Content starts

(* ===== verification/SockbufFacts.v ===== *)
(** * Socket buffers are queues

    For a stream socket the buffer is one record and behaves as a queue of
    bytes: [sbappendstream] adds the bytes of a chain at the end and
    [sbdrop] removes bytes from the front, the counters being exact. *)

From S2P Require Import Prelude Pool Mbuf MbufFacts MbufInv Sockbuf.

(** ** Streams *)

(** Mbufs as they are kept in a stream buffer: not empty, no end of
    record, not the start of another record. *)
Definition queued (m : mbuf) : Prop :=
  0 < m_len m /\ flag_set (m_flags m) M_EXT = false /\ flag_set (m_flags m) M_EOR = false /\
  m_nextpkt m = None.

(** Mbufs that may be appended: empty ones will be discarded. *)
Definition appendable (m : mbuf) : Prop :=
  flag_set (m_flags m) M_EXT = false /\ Z.land (m_flags m) M_EOR = 0 /\ m_nextpkt m = None.

Record stream (st : mstate) (sb : sockbuf) (l : list (addr * mbuf)) : Prop := {
  stream_chain : chain (mbufs st) (sb_mb sb) l;
  stream_ok : chain_ok (bufs st) l;
  stream_queued : Forall (fun am => queued am.2) l;
  stream_cc : sb_cc sb = chain_len l;
  stream_mbcnt : sb_mbcnt sb = MSIZE * Z.of_nat (length l);
  stream_tail : sb_mbtail sb = fst <$> list.last l
}.

Definition fits (l : list (addr * mbuf)) : Prop :=
  chain_len l < 2 ^ 31 /\ MSIZE * Z.of_nat (length l) < 2 ^ 63.

(** Mbufs outside [l] are as before. *)
Definition untouched (st st' : mstate) (l : list (addr * mbuf)) : Prop :=
  forall a, a ∉ l.*1 -> mbufs st' !! a = mbufs st !! a.

Lemma chain_head h p a m l : chain h p ((a, m) :: l) -> p = Some a /\ h !! a = Some m /\ chain h (m_next m) l /\ a ∉ l.*1.
Proof.
  intros C. pose proof (chain_NoDup _ _ _ C) as N. simpl in N. apply NoDup_cons in N as [N _].
  by destruct C as (-> & ? & ?).
Qed.

Lemma fmap_last_cons {A B} (f : A -> B) x (l : list A) : l <> [] -> f <$> list.last (x :: l) = f <$> list.last l.
Proof. destruct l; done. Qed.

Content ends

Task to complete
Take from the material above the lines running from the one with "stream_queued : Forall" through the one with "<$> list.last l.", and repeat them exactly, with nothing else.

Task answer
  stream_queued : Forall (fun am => queued am.2) l;
  stream_cc : sb_cc sb = chain_len l;
  stream_mbcnt : sb_mbcnt sb = MSIZE * Z.of_nat (length l);
  stream_tail : sb_mbtail sb = fst <$> list.last l
}.

Definition fits (l : list (addr * mbuf)) : Prop :=
  chain_len l < 2 ^ 31 /\ MSIZE * Z.of_nat (length l) < 2 ^ 63.

(** Mbufs outside [l] are as before. *)
Definition untouched (st st' : mstate) (l : list (addr * mbuf)) : Prop :=
  forall a, a ∉ l.*1 -> mbufs st' !! a = mbufs st !! a.

Lemma chain_head h p a m l : chain h p ((a, m) :: l) -> p = Some a /\ h !! a = Some m /\ chain h (m_next m) l /\ a ∉ l.*1.
Proof.
  intros C. pose proof (chain_NoDup _ _ _ C) as N. simpl in N. apply NoDup_cons in N as [N _].
  by destruct C as (-> & ? & ?).
Qed.

Lemma fmap_last_cons {A B} (f : A -> B) x (l : list A) : l <> [] -> f <$> list.last (x :: l) = f <$> list.last l.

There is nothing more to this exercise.